**WHAT THE TASK REQUIRES:** The reply should hold only the lines from the one with "carry the [join_stream] to the relay. *)" through the end of the data, each given exactly.

**THE RECORDS:**

(* ===== verification/Codes.v ===== *)
(** * Codes: the stream code, from the relay to the host's screen and back

    The relay makes up a stream code when a host starts a stream, and
    sends it to the host in [stream_started].  The host page's listener
    shows it in the [streamCode] element (src/app.py lines 150-153).  A
    person reads it there and types it into a viewer page's input, whose
    join button sends it back to the relay in [join_stream] (lines
    212-215).  The relay then pairs the viewer with the session of that
    code.

    This file shows that the round trip lands where it should.  The
    invariant [code_inv] holds in every reachable state of [System]:
    - a [stream_started code] in a host's inbox names the code the relay
      has that host hosting, for as long as the host is connected
      ([ci_started]);
    - the code a host page shows is one it has been sent, or the page
      still shows "Not Started" and has been sent none ([ci_shown]).
    The relay never sends a host two different codes: a [Host] role lasts
    as long as its connection ([RelayFacts.host_role_kept]).  So the code
    a live host page shows is the code of its session
    ([shown_code_hosted]).  A viewer page that is connected and not yet
    in a session, into which that code is typed and joined, is paired
    with the host, and the host is sent [viewer_joined]
    ([code_roundtrip]), and then gets the host's offer once the channels
    are flushed ([join_by_code_gets_offer]).  A code that names no session goes back to the
    viewer page as the relay's invalid-code error, which the page's
    [error] listener shows ([wrong_code_reported]). *)

From S2P Require Import Prelude Protocol CodeGenerator SessionRegistry ConnectionTracker SignalingRouter Lifecycle RelayFacts HostClient ViewerClient System Delivery.

Module Codes.
Import SessionRegistry ConnectionTracker SignalingRouter Lifecycle RelayFacts System Delivery.

Section Codes.
Context `{CodeSource G}.
Local Abbreviation State := (Sys (G := G)).
Implicit Types s : State.

(** The text of [<b id="streamCode">] before any code arrives. *)
Definition not_started : string := "Not Started".

Record code_inv s : Prop := {
  ci_started : ∀ h code, stream_started code ∈ inbox s h →
    conns (relay s) !! h = Some (Host code) ∨ dead s h;
  ci_shown : ∀ h n hp, nodes s !! h = Some n → page n = PHost hp →
    stream_started (HostClient.streamCode_text hp) ∈ handled s h n ∨
    HostClient.streamCode_text hp = not_started ∧ ∀ code, stream_started code ∉ handled s h n
}.

(** A viewer page that is connected, has sent everything it emitted, and
    is in no session yet. *)
Definition viewer_idle s (v : ConnId) : Prop :=
  ∃ nv w, nodes s !! v = Some nv ∧ status nv = Live ∧ page nv = PViewer w ∧
    sent nv = length (ViewerClient.emitted w) ∧ conns (relay s) !! v = Some Unassigned.

(** Type [code] into the viewer page, click Join, and let the transport
    carry the [join_stream] to the relay. *)
Definition type_and_join (v : ConnId) (code : string) : list SysEvent :=
  [SLocal v (LViewer (ViewerClient.VType code)); SLocal v (LViewer ViewerClient.VClickJoin);
   STransmit v].

(** ** Lemmas *)

Lemma handled_inbox s h n m : m ∈ handled s h n → m ∈ inbox s h.
Proof. unfold handled. apply subseteq_take. Qed.

(** A page event of a host page shows what it showed before. *)
Lemma page_local_text p l hp' :
  fst (page_local p l) = PHost hp' →
  ∃ hp, p = PHost hp ∧ HostClient.streamCode_text hp' = HostClient.streamCode_text hp.
Proof.
  intros Heq. destruct p as [hp|w], l as [ev|ev]; [|by eauto|..];
    destruct ev; cbn in Heq; simplify_eq; eexists; (split; [reflexivity|]);
    unfold HostClient.onclick_startStream, HostClient.offer_ready, HostClient.on_icecandidate,
      HostClient.emit, HostClient.set_pcs; by repeat case_match.
Qed.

**RESPONSE:**
    carry the [join_stream] to the relay. *)
Definition type_and_join (v : ConnId) (code : string) : list SysEvent :=
  [SLocal v (LViewer (ViewerClient.VType code)); SLocal v (LViewer ViewerClient.VClickJoin);
   STransmit v].

(** ** Lemmas *)

Lemma handled_inbox s h n m : m ∈ handled s h n → m ∈ inbox s h.
Proof. unfold handled. apply subseteq_take. Qed.

(** A page event of a host page shows what it showed before. *)
Lemma page_local_text p l hp' :
  fst (page_local p l) = PHost hp' →
  ∃ hp, p = PHost hp ∧ HostClient.streamCode_text hp' = HostClient.streamCode_text hp.
Proof.
  intros Heq. destruct p as [hp|w], l as [ev|ev]; [|by eauto|..];
    destruct ev; cbn in Heq; simplify_eq; eexists; (split; [reflexivity|]);
    unfold HostClient.onclick_startStream, HostClient.offer_ready, HostClient.on_icecandidate,
      HostClient.emit, HostClient.set_pcs; by repeat case_match.
Qed.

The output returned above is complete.